The evidence was substantial and, once laid out in court, difficult to reframe.

The Evidence

Four days before the shooting, James Crumbley purchased a Sig Sauer SP2022 semi-automatic pistol as an early Christmas gift for Ethan. The gun was not secured. Ethan had unrestricted access to it and posted a photo online the same day with the caption “just got my new beauty.” Jennifer Crumbley responded with a heart emoji and “Lol I’m gonna get in trouble.”

The day before the shooting, a teacher found Ethan searching for ammunition on his phone during class.
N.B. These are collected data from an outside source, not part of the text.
Lemma two_runs_metrics :
  exists m,
    compute_metrics two_runs 0 = Py.Ok [("express"%string, m)].
Proof.
  unfold compute_metrics, two_runs. cbn [compute_loop].
  destruct (variant_metrics_ok
              [Run.mk 1 1 5 8 9 0 0 0 10 50 120;
               Run.mk 2 3 5 8 9 0 0 0 10 50 120] 0) as [m ->];
    [discriminate|].
  exists m. reflexivity.
Qed.

Lemma reported_stdev_is_sample_stdev_witness :
  exists metrics m,
    compute_metrics two_runs 0 = Py.Ok metrics /\
    dict_get metrics "express" = Some m /\
    exists runs,
      In ("express"%string, runs) two_runs /\
      raw_rps m = map Run.rps runs /\
      raw_power m = map Run.power_watts runs /\
      n_runs m = length runs /\
      ((2 <= n_runs m)%nat ->
       stdev (raw_rps m) = Py.Ok (rps_std m) /\
       stdev (raw_power m) = Py.Ok (power_std m) /\
       rps_std m = sqrt (sum_sq_dev (raw_rps m) / (INR (n_runs m) - 1)) /\
       power_std m = sqrt (sum_sq_dev (raw_power m) / (INR (n_runs m) - 1))) /\
      ((n_runs m < 2)%nat -> rps_std m = 0 /\ power_std m = 0).
Proof.
  destruct two_runs_metrics as [m Hm].
  assert (Hget : dict_get [("express"%string, m)] "express" = Some m)
    by reflexivity.
  exists [("express"%string, m)], m.
  split; [exact Hm | split; [exact Hget|]].
  exact (reported_stdev_is_sample_stdev two_runs 0 _ "express" m Hm Hget).
Defined.

Lemma sum_sq_dev_1_3 : sum_sq_dev [1; 3] = 2.
Proof. unfold sum_sq_dev, mean, rsum. simpl. field. Qed.

Lemma sqrt_2_not_1 : sqrt 2 <> 1.
Proof.
  intros H. assert (E : sqrt 2 * sqrt 2 = 2) by (apply sqrt_sqrt; lra).
  rewrite H in E. lra.
Qed.

(** C9, as stated, fails: for two runs at 1 and 3 req/s the script reports
  the sample deviation [sqrt 2], whereas the population deviation is 1. *)
Lemma sample_not_population_stdev :
  exists metrics m,
    compute_metrics two_runs 0 = Py.Ok metrics /\
    dict_get metrics "express" = Some m /\
    n_runs m = 2%nat /\
    raw_rps m = [1; 3] /\
    rps_std m = sqrt 2 /\
    pstdev (raw_rps m) = 1 /\
    rps_std m <> pstdev (raw_rps m).
Proof.
  destruct two_runs_metrics as [m Hm].
  assert (Hget : dict_get [("express"%string, m)] "express" = Some m)
    by reflexivity.
  exists [("express"%string, m)], m.
  split; [exact Hm | split; [exact Hget|]].
  destruct (compute_metrics_get two_runs 0 _ "express" m Hm Hget)
    as (runs & Hin & Hv).
  destruct Hin as [E | []]. injection E as <-.
  destruct (variant_metrics_inv _ 0 m Hv)
    as (_ & _ & _ & Hrs & _ & Hrr & _ & Hn & _).
  simpl in Hrr, Hn, Hrs.
  destruct (stdev_or_zero_value _ _ Hrs) as [Hr2 _].
  destruct (Hr2 ltac:(simpl; lia)) as [Hstd _].
  rewrite sum_sq_dev_1_3 in Hstd. simpl in Hstd.
  replace (2 / (1 + 1 - 1)) with 2 in Hstd by field.
  assert (Hp : pstdev (raw_rps m) = 1).
  { rewrite Hrr. unfold pstdev. rewrite sum_sq_dev_1_3. simpl.
    replace (2 / (1 + 1)) with 1 by field. apply sqrt_1. }
  repeat split; try assumption.
  rewrite Hstd, Hp. apply sqrt_2_not_1.
Qed.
That same evening, Jennifer Crumbley’s personal journal, later admitted into evidence, contained an entry acknowledging her son’s distress and suggesting she “should have told him to get used to it.” No entry reflected concern about the gun.

The morning of the shooting, a teacher found the now-documented drawings. School officials called a conference with both parents, showed them the materials, and explicitly asked them to take Ethan home or to a mental health evaluation. Both parents expressed irritation. Neither searched Ethan’s backpack, where the loaded pistol was sitting. Both declined to remove him from school and returned to work.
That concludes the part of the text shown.